Asked about energy use for fuel heating, Rocke says this is provided by waste exhaust heat at engine operation above 4 bar BMEP. 300 watts of electric heating energy is needed at idle diminishing to zero as engine power increases to the 4 bar BMEP
In response to questions about engine NOx control, Rocke says this is achieved at high EGR rates which normally would cause characteristic misfire problems but is not an issue with the Transonic technology. Fast misfire free combustion applies to both lean and EGR mixtures.
Rocke further explains that the firm’s new fuel injection system operates at higher pressure compared with current gasoline direct injection but at lower pressure compared with typical high pressure diesel systems. Injection system cost is in proportion to its operating pressure level while the cost of the core engine is in proportion to robustness needed for higher operating pressures. Compared with current production direct injected gasoline engines, Transonic system engines may appear on the one hand to be somewhat more costly, but with minimal if any emissions control cost and lower cost injection (vs. diesel systems), Transonic engines have good cost-effectiveness.
Transonic is running engine fuel efficiency tests at a consulting engineering organization the results of which will be available in April, says Rocke.
Rocke also said he could not reveal the names of firms Transonic is working with., however, AUTOMOTIVE INDUSTRIES, has learned that Cummins Engine Company is evaluating the system. And further, that 3 auto makers are evaluating the system; one each in Japan, Germany and the U.S. and that all 3 are focused on application to 4 cylinder engines. Cummins interest suggests that robust automotive diesel cores may
indicate use of Transonic technology to replace expensive diesel exhaust emissions controls and special fluid needs.

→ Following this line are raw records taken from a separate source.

Lemma unknown_strategy_is_rejected_unchanged_witness :
  Reconciler StrategyEngine invalid_rollout emptyStatus (scenarioCluster 0) =
    mkReconciled emptyStatus (scenarioCluster 0)
      (Rejected (ValidationError "unknown strategy kind: unknown-strategy")).
Proof.
  exact (proj1 (unknown_strategy_is_rejected_unchanged StrategyEngine invalid_rollout
                  emptyStatus (scenarioCluster 0) "unknown-strategy" eq_refl)).
Defined.

(** ** ReplicaSetManager *)

Lemma ceil_percent (a : Z) :
  100 * ((a + 99) / 100) - 100 < a ≤ 100 * ((a + 99) / 100).
Proof.
  pose proof (Z.div_mod (a + 99) 100 ltac:(lia)) as Hdm.
  pose proof (Z.mod_pos_bound (a + 99) 100 ltac:(lia)) as Hb.
  lia.
Qed.

Lemma reconcileReplicaCounts_sum stable canary desiredWeight totalReplicas :
  (reconcileReplicaCounts stable canary desiredWeight totalReplicas).1 +
  (reconcileReplicaCounts stable canary desiredWeight totalReplicas).2 = totalReplicas.
Proof. unfold reconcileReplicaCounts. cbn. lia. Qed.

Lemma reconcileReplicaCounts_full stable canary totalReplicas :
  reconcileReplicaCounts stable canary 100 totalReplicas = (0, totalReplicas).
Proof.
  unfold reconcileReplicaCounts.
  pose proof (ceil_percent (totalReplicas * 100)) as H.
  assert ((totalReplicas * 100 + 99) / 100 = totalReplicas) as -> by lia.
  f_equal. lia.
Qed.

(** C3: for a non-negative total and a weight within [0,100],
    [reconcileReplicaCounts] yields as canary count the ceiling of
    [totalReplicas * desiredWeight / 100] (the least count [c] with
    [totalReplicas * desiredWeight ≤ 100 * c]) and as stable count the
    rest of the total; the counts depend on nothing else; both lie within
    [0, totalReplicas]; and 5 replicas at weight 20, as in the manifest
    [rollout-ref-deployment], give canary 1 and stable 4. *)
Theorem reconcileReplicaCounts_is_ceiling stable canary desiredWeight totalReplicas :
  0 ≤ totalReplicas →
  0 ≤ desiredWeight ≤ 100 →
  let stableCount := (reconcileReplicaCounts stable canary desiredWeight totalReplicas).1 in
  let canaryCount := (reconcileReplicaCounts stable canary desiredWeight totalReplicas).2 in
  totalReplicas * desiredWeight ≤ 100 * canaryCount ∧
  (∀ c, totalReplicas * desiredWeight ≤ 100 * c → canaryCount ≤ c) ∧
  stableCount = totalReplicas - canaryCount ∧
  0 ≤ canaryCount ≤ totalReplicas ∧
  0 ≤ stableCount ≤ totalReplicas ∧
  (∀ stable' canary',
     reconcileReplicaCounts stable' canary' desiredWeight totalReplicas =
       (stableCount, canaryCount)) ∧
  reconcileReplicaCounts stable canary 20 (replicas rollout_ref_deployment) = (4, 1).
Proof.
  intros Htotal Hweight stableCount canaryCount.
  subst stableCount canaryCount. unfold reconcileReplicaCounts. cbn [fst snd].
  pose proof (ceil_percent (totalReplicas * desiredWeight)) as Hceil.
  set (c := (totalReplicas * desiredWeight + 99) / 100) in *.
  assert (Hle : totalReplicas * desiredWeight ≤ totalReplicas * 100) by nia.
  split; [lia|]. split; [intros c' Hc'; lia|]. split; [reflexivity|].
  split; [lia|]. split; [lia|]. split; [reflexivity|].
  vm_compute. reflexivity.
Qed.

Lemma reconcileReplicaCounts_is_ceiling_witness :
  (reconcileReplicaCounts (mkRef "stable" 5) (mkRef "canary" 0) 20 5).2 = 1 ∧
  (reconcileReplicaCounts (mkRef "stable" 5) (mkRef "canary" 0) 20 5).1 = 4.
Proof.
  pose proof (reconcileReplicaCounts_is_ceiling (mkRef "stable" 5) (mkRef "canary" 0) 20 5
                ltac:(lia) ltac:(lia)) as H.
  cbv zeta in H. destruct H as (_ & _ & _ & _ & _ & _ & H).
  change (replicas rollout_ref_deployment) with 5 in H.
  rewrite H. split; reflexivity.
Defined.

(** ** Replica counts of a converged step *)



(** Unfolding of the engine down to the answers it branches on. *)
Ltac engine_unfold :=
  unfold canaryEngine, bluegreenEngine, evalStep, evalPreview, promote, abortBranch,
    initRollout, applyWeight, converge, routeSetWeight, manageReplicas,
    reconcileReplicaCounts, pollGate, startAnalysis, terminateAnalysis, poll in *.

Ltac fields :=
  cbn [status cluster outcome
       currentStepIndex currentStepWeight stableRS currentPodHash replicaSets
       pauseConditions analysisRun abort phase message
       now rsTarget rsCurrent routeAnswer routeApplied analysisStarted
       analysisTerminated analysisPhase resumeSignal
       set_weight set_replicaSets set_phase set_pause set_analysisRun
       set_rsTarget set_routeApplied scaleTo advance stableRef canaryRef
       currentCount fst snd revision count] in *.

Ltac engine_step := cbv beta iota zeta in *; fields.





(** ** The step index *)




(** ** The recorded traffic weight *)

(** What one reconcile call does to the recorded weight and to the weight
    applied to the routing capability: both follow the answer of
    [converge] to the weight the call requests, and a call whose request
    is not applied asks to be requeued. *)
Lemma initRollout_weight spec st cl :
  currentStepWeight (status (initRollout spec st cl)) = currentStepWeight st ∧
  routeApplied (cluster (initRollout spec st cl)) = routeApplied cl.
Proof. unfold initRollout, terminateAnalysis. by destruct (analysisRun st). Qed.

Lemma reconcile_weight spec st cl :
  match requestedWeight spec st cl with
  | Some w =>
      if (converge (currentStepWeight st) w cl).2
      then currentStepWeight (status (reconcile spec st cl)) = w ∧
           routeApplied (cluster (reconcile spec st cl)) = w
      else currentStepWeight (status (reconcile spec st cl)) = currentStepWeight st ∧
           routeApplied (cluster (reconcile spec st cl)) = routeApplied cl ∧
           ∃ after, outcome (reconcile spec st cl) = Requeue after
  | None =>
      currentStepWeight (status (reconcile spec st cl)) = currentStepWeight st ∧
      routeApplied (cluster (reconcile spec st cl)) = routeApplied cl
  end.
Proof.
  unfold requestedWeight, reconcile, Reconciler, StrategyEngine, gateFails, gatePasses.
  destruct (validate spec); [by split|].
  destruct (strategy spec) as [steps|cfg|key]; [| |by split].
  - unfold canaryEngine.
    destruct (currentStepIndex st) as [i|].
    2:{ destruct (newTemplate spec st); [apply initRollout_weight|by split]. }
    destruct (abort st).
    { engine_unfold; engine_step. destruct (routeAnswer cl 0); engine_step; destruct (decide (_ = _)); engine_step; eauto. }
    destruct (newTemplate spec st); [apply initRollout_weight|].
    destruct (steps !! i) as [[w|d|template args|ref]|]; engine_unfold; engine_step.
    + destruct (routeAnswer cl (clamp w)); engine_step;
        destruct (_ && _); engine_step; eauto.
    + destruct (pauseConditions st); engine_step; [by split|].
      destruct (pauseOver _ _ _); by split.
    + destruct (analysisRun st) as [h|]; engine_step; [|by split].
      destruct (analysisPhase cl h); engine_step; try by split.
      all: destruct (routeAnswer cl 0); engine_step; destruct (decide (_ = _)); engine_step; eauto.
    + by split.
    + destruct (routeAnswer cl 100); engine_step; eauto.
  - unfold bluegreenEngine.
    destruct (decide (currentPodHash st = stableRS st)).
    { destruct (newTemplate spec st); [apply initRollout_weight|by split]. }
    destruct (abort st).
    { engine_unfold; engine_step. destruct (routeAnswer cl 0); engine_step; destruct (decide (_ = _)); engine_step; eauto. }
    destruct (newTemplate spec st); [apply initRollout_weight|].
    engine_unfold; engine_step.
    destruct (negb _); engine_step; [by split|].
    destruct (gate cfg) as [[template args]|]; engine_step.
    + destruct (analysisRun st) as [h|]; engine_step; [|by split].
      destruct (analysisPhase cl h); engine_step; try by split.
      * destruct (autoPromote cfg || resumeSignal cl); cbn [andb]; engine_step.
        -- destruct (routeAnswer cl 100); engine_step; eauto.
        -- destruct (pauseConditions st); by split.
      * destruct (routeAnswer cl 0); engine_step; destruct (decide (_ = _)); engine_step; eauto.
      * destruct (routeAnswer cl 0); engine_step; destruct (decide (_ = _)); engine_step; eauto.
    + destruct (autoPromote cfg || resumeSignal cl); engine_step.
      * destruct (routeAnswer cl 100); engine_step; eauto.
      * destruct (pauseConditions st); by split.
Qed.

Lemma reconcile_keeps_weight_applied spec st cl :
  currentStepWeight st = routeApplied cl →
  currentStepWeight (status (reconcile spec st cl)) = routeApplied (cluster (reconcile spec st cl)).
Proof.
  intros Hinv. pose proof (reconcile_weight spec st cl) as H.
  destruct (requestedWeight spec st cl) as [w|].
  - destruct (converge _ _ _).2.
    + destruct H as [-> ->]. reflexivity.
    + destruct H as (-> & -> & _). exact Hinv.
  - destruct H as [-> ->]. exact Hinv.
Qed.

Lemma reachable_weight_applied spec st cl :
  reachable spec st cl → currentStepWeight st = routeApplied cl.
Proof.
  induction 1 as [spec cl H0|spec st cl spec' st' cl' _ IH Hst Hcl|spec st cl _ IH].
  - cbn. by rewrite H0.
  - by rewrite Hst, Hcl.
  - by apply reconcile_keeps_weight_applied.
Qed.

(** C6: in every reachable triple the weight recorded in status is the
    weight last successfully applied to the routing capability, and the
    next reconcile call keeps it so: the recorded weight becomes the
    requested one exactly when [converge] answers true; when it answers
    false the recorded weight stays and the call asks to be requeued. *)
Theorem recorded_weight_is_last_applied_weight spec st cl :
  reachable spec st cl →
  currentStepWeight st = routeApplied cl ∧
  currentStepWeight (status (reconcile spec st cl)) =
    routeApplied (cluster (reconcile spec st cl)) ∧
  match requestedWeight spec st cl with
  | Some w =>
      if (converge (currentStepWeight st) w cl).2
      then currentStepWeight (status (reconcile spec st cl)) = w
      else currentStepWeight (status (reconcile spec st cl)) = currentStepWeight st ∧
           ∃ after, outcome (reconcile spec st cl) = Requeue after
  | None => currentStepWeight (status (reconcile spec st cl)) = currentStepWeight st
  end.
Proof.
  intros Hreach. pose proof (reachable_weight_applied _ _ _ Hreach) as Hinv.
  split; [exact Hinv|]. split; [by apply reconcile_keeps_weight_applied|].
  pose proof (reconcile_weight spec st cl) as H.
  destruct (requestedWeight spec st cl) as [w|].
  - destruct (converge _ _ _).2; [by destruct H|]. destruct H as (? & _ & ?). by split.
  - by destruct H.
Qed.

Considering the Worldwide search for economic supplies of new drop-in fuel and better engine fuel efficiency, technologies such as the Transonic system take on increased meaning. With light duty vehicle engines in transition from 8 to 6 to 4 cylinders, who is to say that 2 cylinder vehicles perhaps with lean system Transonic fuel management technology may not be a next wave for mass market World cars. Current data suggests that such cars may have very high fuel efficiency.